NKG7 correlates with cytotoxicity across human PBMC subsets. (A) Scatter plots demonstrating the correlation between y‐axis gene expression and cytotoxicity signature across PBMC subsets. Pearson correlation is displayed and the shaded area represents the 95% CI. (B) Histograms showing the expression of NKG7 in NK cell populations and the corresponding geometric mean fluorescence intensity in CD56Bright and CD56Dim populations. p‐values from Welch's t‐test. (C–D) Histograms showing the expression of NKG7 in EM, CM, and Naïve CD8+ T‐cells or EM, CM, and Naïve CD4+ T‐cells, respectively; and dot plots showing the frequency of NKG7+ populations. P values from ordinary one‐way ANOVA. (E) Histograms showing the expression of GZMA, GZMB, PRF1, and in NKG7 positive and negative CD4+ T‐cells, and corresponding dot plots indicating the frequency of positive cells. Dashed lines in the histograms do not represent gating thresholds but are included for visual comparison. Gating was determined based on unstained controls, isotype controls, or fluorescence minus one (FMO) controls, depending on the most appropriate approach for each marker. p‐values from unpaired t‐test. *p < 0.05; ****p value < 0.0001.

FIGURE 3

NKG7 correlates with cytotoxicity across organs. (A) Violin plots showing the gene expression of cytotoxic molecules in NK (left) and CD8+ T‐cells (right) across major immunological organs. (B) Scatter plots of the correlation between NKG7 gene expression and cytotoxicity score within NK or CD8+ T‐cells across all organs of the Tabula Sapiens dataset. Pearson correlation is displayed and the shaded area represents the 95% CI. (C) Violin plots showing the expression of NKG7 across immune populations within the Tabula Sapiens dataset.

FIGURE 4

NKG7 is consistently co‐expressed with other cytotoxic molecules. Co‐expression pattern of cytotoxic molecules across NK and T‐cell subsets. UpSet plots (top row) demonstrate the co‐expression pattern and frequency observed.

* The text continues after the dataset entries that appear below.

Lemma clear_size_run s ino :
  inode_ok s ino ->
  exists ino' s', clear_size ino s = Ret (bid <$> inode_list (bs_view s) ino (nblocks ino), ino') s' /\
    size ino' = 0 /\ type_ ino' = type_ ino /\ length (direct ino') = 27%nat /\ keeps s s'.
Proof.
  intros Hio. pose proof Hio as [Hsz Hp]. pose proof Hp as [Hok _ Hd Hmax _ _ _].
  destruct (data_blocks_nat (size ino) Hsz) as [En Hn16]. fold (data_blocks ino) in En. fold (nblocks ino) in En.
  set (n := nblocks ino) in *.
  unfold clear_size. cbv zeta. rewrite En. change INODE_DIRECT_COUNT with 27. cbn [direct set_size].
  replace (Z.to_nat (Z.min (Z.of_nat n) 27)) with (Nat.min n 27) by lia.
  destruct (clear_direct_run (Nat.min n 27) 0 (direct ino) [] s ltac:(lia)) as (d' & E & Hd').
  change (Z.of_nat 0) with 0 in E. rewrite (bind_Ret _ _ _ _ _ E). clear E. cbn [app]. unfold slice. rewrite drop_0.
  destruct (Z.ltb_spec 27 (Z.of_nat n)) as [H27|H27]; cycle 1.
  { exists (set_direct d' (set_size 0 ino)), s. split; [|cbn; split_and!; [done|done|congruence|by apply evolves_refl]]. unfold ret. f_equal. f_equal.
    unfold inode_list. rewrite (proj2 (Nat.ltb_ge 27 n)), app_nil_r, bid_Data by lia. f_equal. lia. }
  assert (Hop1 : openable s (indirect1 ino)).
  { apply (io_open s ino (Idx (indirect1 ino)) Hio). unfold inode_list. fold n. rewrite (proj2 (Nat.ltb_lt 27 n)) by lia.
    apply elem_of_app. right. by left. }
  change INODE_INDIRECT1_COUNT with 128. cbn [indirect1 set_size set_direct].
  set (v0 := take _ _ ++ _). set (t1 := tbl (bs_view s) (indirect1 ino)).
  destruct (modify_table_pure s (indirect1 ino) (fun table =>
    let! v := push_entries (Z.to_nat (Z.min (Z.of_nat n - 27) 128)) 0 table v0 in ret (v, table))
    (v0 ++ take (n - 27) t1) Hok Hop1) as (s1 & E1 & Hk1).
  { intros s1. fold t1. unfold bind. pose proof (push_entries_run (Nat.min (n - 27) 128) 0 t1 v0 s1) as HP.
    assert (Ht : length t1 = 128%nat) by apply length_tbl. rewrite Ht in HP.
    replace (Z.to_nat (Z.min (Z.of_nat n - 27) 128)) with (Nat.min (n - 27) 128) by lia.
    change (Z.of_nat 0) with 0 in HP. rewrite HP by lia. unfold ret, slice. rewrite drop_0. do 2 f_equal. f_equal.
    rewrite <- Ht, <- take_take, firstn_all. done. }
  rewrite (bind_Ret _ _ _ _ _ E1). clear E1. cbn [set_indirect1 indirect2].
  assert (Hv0 : v0 ++ take (n - 27) t1 = bid <$> inode_list (bs_view s) ino (Nat.min n 155)).
  { rewrite inode_list_mid by (assumption || lia). fold t1. rewrite fmap_app. cbn [fmap list_fmap bid]. rewrite !bid_Data. unfold v0.
    rewrite <- app_assoc. cbn [app]. f_equal; [apply take_ge; lia|]. f_equal.
    assert (Ht : length t1 = 128%nat) by apply length_tbl.
    destruct (Nat.le_ge_cases n 155); [f_equal; lia|]. rewrite !take_ge by lia. done. }
  rewrite Hv0. clear Hv0 v0. destruct (Z.ltb_spec 128 (Z.of_nat n - 27)) as [H155|H155]; cycle 1.
  { exists (set_indirect1 0 (set_direct d' (set_size 0 ino))), s1. split; [|cbn; split_and!; [done|done|congruence|done]].
    rewrite (Nat.min_l n 155) by lia. reflexivity. }
  rewrite (Nat.min_r n 155), inode_list_155 by (assumption || lia).
  change INODE_INDIRECT2_COUNT with 16384. change INODE_INDIRECT3_COUNT with 2097152.
  replace (Z.of_nat n - 27 - 128) with (Z.of_nat (n - 155)) by lia. rewrite bind_assert by (apply Z.leb_le; lia).
  destruct (keeps_pre s s1 ino n [] Hp Hk1) as [Hp1 El].
  match goal with |- context [?w ++ [?x]] => set (v1 := w ++ [x]) end.
  destruct (clear_second s1 ino n v1 Hp1 ltac:(lia)) as (s2 & E2 & Hk2).
  cbn [indirect2 set_size set_direct set_indirect1 set_indirect2]. rewrite (bind_Ret _ _ _ _ _ E2). clear E2.
  rewrite bind_assert by (apply Z.leb_le; lia). rewrite (proj2 (Z.ltb_ge 16384 _)) by lia.
  exists (set_indirect2 0 (set_indirect1 0 (set_direct d' (set_size 0 ino)))), s2.
  split; [|cbn; split_and!; [done|done|congruence|by apply (keeps_trans s s1)]].
  rewrite <- El, inode_list_big by (assumption || lia). unfold ret, v1. rewrite <- app_assoc, fmap_app.
  unfold head_list, t1, tbl. rewrite (ev_view _ _ _ Hk1 (indirect1 ino) (can_in _ _ Hop1)). reflexivity.
Qed.

Lemma length_blocks s ino : inode_ok s ino ->
  Z.of_nat (length (inode_list (bs_view s) ino (nblocks ino))) = total_blocks (size ino).
Proof. intros [Hsz Hp]. rewrite length_inode_list by apply Hp. symmetry. by apply total_blocks_cnt. Qed.

(** Clearing an inode returns each of its data and index blocks exactly once, in the order in
    which growth took them, total_blocks of them, leaves size 0 and changes no block. *)
Theorem clear_size_returns s ino :
  inode_ok s ino ->
  exists ino' s', clear_size ino s = Ret (bid <$> inode_list (bs_view s) ino (nblocks ino), ino') s' /\
    Z.of_nat (length (inode_list (bs_view s) ino (nblocks ino))) = total_blocks (size ino) /\
    size ino' = 0 /\ type_ ino' = type_ ino /\ length (direct ino') = 27%nat /\
    bs_ok s' /\ bs_held s' = bs_held s /\ forall b, 0 <= b < bs_blocks s -> bs_view s' b = bs_view s b.
Proof.
  intros Hio. destruct (clear_size_run s ino Hio) as (ino' & s' & E & H1 & H2 & H3 & Hk). exists ino', s'.
  split_and!; try assumption; try apply Hk. exact (length_blocks s ino Hio).
Qed.
End clear.

(** ** An inode on an image *)

(** 600 bytes in blocks 3 and 4; the next block to come is 5. *)
Definition demo_inode : DiskInode :=
  {| size := 600; direct := [3; 4] ++ replicate 25 0; indirect1 := 0; indirect2 := 0; indirect3 := 0; type_ := File |}.

Lemma demo_inode_pre src :
  NoDup (3 :: 4 :: src) -> Forall (fun b => 0 <= b < 20) src -> inode_pre demo_store demo_inode (nblocks demo_inode) src.
Proof.
  intros Hnd Hsrc. assert (El : bid <$> inode_list (bs_view demo_store) demo_inode (nblocks demo_inode) = [3; 4]) by reflexivity.
  split; [exact demo_store_ok| |reflexivity|vm_compute; congruence|rewrite El; exact Hnd|rewrite El|].
  - unfold small_store. rewrite demo_store_blocks. lia.
  - intros b Hb. split; [|apply not_elem_of_nil|cbn; unfold BLOCK_CACHE_SIZE; lia]. unfold blk_in. rewrite demo_store_blocks.
    rewrite Forall_forall in Hsrc. cbn [app] in Hb. apply elem_of_cons in Hb as [->|Hb]; [lia|].
    apply elem_of_cons in Hb as [->|Hb]; [lia|]. by apply Hsrc.
  - cbn. unfold BLOCK_CACHE_SIZE. lia.
Qed.

Lemma demo_inode_ok : inode_ok demo_store demo_inode.
Proof.
  split; [vm_compute; split; congruence|]. apply demo_inode_pre; [|constructor].
  apply (bool_decide_unpack _). vm_compute. exact I.
Qed.

Lemma increase_size_appends_witness :
  exists ino' s' tl, increase_size demo_inode 1025 [5] demo_store = Ret ino' s' /\ size ino' = 1025 /\ bid <$> tl = [5].
Proof.
  destruct (increase_size_appends demo_store demo_inode 1025 [5]) as (ino' & s' & tl & E & Hz & _ & _ & _ & _ & _ & Htl & _).
  - apply demo_inode_pre; [|repeat constructor; lia].
    apply (bool_decide_unpack _). vm_compute. exact I.
  - cbn. lia.
  - vm_compute. congruence.
  - reflexivity.
  - exists ino', s', tl. split; [exact E|]. split; [exact Hz|exact Htl].
Defined.

Lemma clear_size_returns_witness :
  exists ino' s', clear_size demo_inode demo_store = Ret ([3; 4], ino') s' /\ size ino' = 0.
Proof.
  destruct (clear_size_returns demo_store demo_inode demo_inode_ok) as (ino' & s' & E & _ & Hz & _).
  exists ino', s'. split; [exact E|exact Hz].
Defined.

Meanwhile, heatmaps (bottom row) demonstrate the expression profile of individual cells. n value represents the number of cells of a particular subset included in the analysis.

FIGURE 5

NKG7 correlates with cytotoxicity in tumor‐infiltrating immune subsets. (A) Density of cytotoxicity score expression overlaid on UMAP coordinates of the tumor immune cell atlas. (B) UMAP plot of the different cell subsets identified within the tumor immune cell atlas. (C) Violin plots showing the cytotoxicity score of various cell subsets within tumor immune cell atlas. (D) Scatterplot of the correlation between y‐axis gene expression and cytotoxicity signature. Pearson correlation is displayed and the shaded area represents the 95% CI. (E) UMAP plot highlighting the NK subsets identified within the pancancer NK atlas (left). The violin plot depicts the expression of NKG7 across various NK subsets within the pancancer NK atlas. (F) Scatterplot of the correlation between NKG7 or Granzyme B (GZMB) expression and cytotoxicity score across NK subsets. Pearson correlation is displayed and the shaded area represents the 95% CI.